Lemma dirent_whole_keys m parent : typed m → whole_keys m (versioned (dirent_range parent).1 0) (versioned (dirent_range parent).2 0).
Proof.
  intros Hm. apply long_whole_keys. intros k s Hs Hk Hsc.
  destruct (dirent_range_keys m parent k s Hm Hs Hk Hsc) as (k' & -> & Hl & _).
  cbn [dirent_range fst snd length] in *. rewrite !length_to_be. lia.
Qed.

(** Every entry of a directory lies in its range. *)
Lemma dirent_scanned parent name s :
  in_width 64 parent → parent < U64_MAX →
  scanned (versioned (dirent_range parent).1 0) (versioned (dirent_range parent).2 0) (versioned (dirent_bytes parent name) s).
Proof.
  intros Hp Hmax. destruct (proj2 (dirent_in_range parent parent name s Hp Hp Hmax) eq_refl) as [H1 H2].
  split; [|by apply bytes_ltb_true]. intros Hlt%bytes_ltb_true. unfold dirent_bytes in Hlt. congruence.
Qed.

Lemma dirent_name_of_bytes parent name : dirent_name_from_key (dirent_bytes parent name) = Ok name.
Proof.
  unfold dirent_name_from_key, dirent_bytes. rewrite app_comm_cons. rewrite <- (app_nil_r name) at 1. apply slice_app.
  - cbn [length]. by rewrite length_to_be.
  - rewrite length_app. done.
Qed.

Definition parse_dirent '((k, v) : list byte * list byte) : res (list byte * DirentV1) :=
  name ← dirent_name_from_key k; d ← dirent_from_bytes v; Ok (name, d).

(** A scanned row and the entry it parses to. *)
Definition dirent_of (parent : Z) (kv : list byte * list byte) (e : list byte * DirentV1) : Prop :=
  kv.1 = dirent_bytes parent e.1 ∧ dirent_from_bytes kv.2 = Ok e.2.

(** Rows stored in a directory's range are its entries, and they parse. *)
Lemma parse_dirent_ok m parent k v s :
  typed m → in_width 64 parent → parent < U64_MAX → in_width 32 s → m (versioned k s) = Some (v, Live) →
  scanned (versioned (dirent_range parent).1 0) (versioned (dirent_range parent).2 0) (versioned k s) →
  ∃ e, parse_dirent (k, v) = Ok e ∧ dirent_of parent (k, v) e.
Proof.
  intros Hm Hp Hmax Hs Hst Hsc. destruct (dirent_range_keys m parent k s Hm Hs ltac:(by eexists) Hsc) as (k' & -> & [Hlk _] & Hlv).
  cbn [length] in Hlk. specialize (Hlv v Hst).
  assert (to_be 8 (from_be (take 8 k')) = take 8 k') as Eb by (apply to_from_be_len; rewrite length_take; lia).
  assert (in_width 64 (from_be (take 8 k'))) as Hw.
  { pose proof (from_be_range (take 8 k')) as Hr. rewrite length_take_le in Hr by lia. exact Hr. }
  assert (from_be (take 8 k') = parent) as Ep.
  { apply (dirent_in_range parent _ (drop 8 k') s Hp Hw Hmax). rewrite Eb, take_drop.
    destruct Hsc as [H1 H2]. split; [by apply bytes_ltb_false|by apply bytes_ltb_true]. }
  assert (z2b KIND_DIRENT :: k' = dirent_bytes parent (drop 8 k')) as Ek
    by (unfold dirent_bytes; by rewrite <- Ep, Eb, take_drop).
  destruct (dirent_parses v Hlv) as [d Hd]. cbn in Hd. destruct (dirent_from_bytes v) as [d'| | |] eqn:Ed; try done.
  exists (drop 8 k', d'). unfold parse_dirent, dirent_of. cbn [fst snd]. rewrite Ek, dirent_name_of_bytes. mred.
  rewrite Ed. by mred.
Qed.

Lemma parse_dirents_ok m parent out :
  typed m → in_width 64 parent → parent < U64_MAX →
  (∀ k v, (k, v) ∈ out → ∃ s, in_width 32 s ∧ m (versioned k s) = Some (v, Live) ∧
     scanned (versioned (dirent_range parent).1 0) (versioned (dirent_range parent).2 0) (versioned k s)) →
  ∃ es, mapM parse_dirent out = Ok es ∧ Forall2 (dirent_of parent) out es.
Proof.
  intros Hm Hp Hmax Hout.
  assert (∀ x, x ∈ out → ∃ e, parse_dirent x = Ok e ∧ dirent_of parent x e) as Hall.
  { intros [k v] Hin. destruct (Hout k v Hin) as (s & Hs & Hst & Hsc). by eapply parse_dirent_ok. }
  destruct (mapM_ok parse_dirent out) as (es & E & Hes); [intros x Hx; destruct (Hall x Hx) as (e & ? & _); eauto|].
  exists es. split; [done|]. apply Forall2_same_length_lookup_2; [by eapply Forall2_length|].
  intros i x e Hx He. destruct (Hall x) as (e' & E1 & Hd); [by eapply list_elem_of_lookup_2|].
  pose proof (Forall2_lookup_lr _ _ _ _ _ _ Hes Hx He) as E2. congruence.
Qed.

========================

■ **Task details**:
The number of lines in the listing above that contain "Hall" is all that should be stated.

■ **Answer box**:
3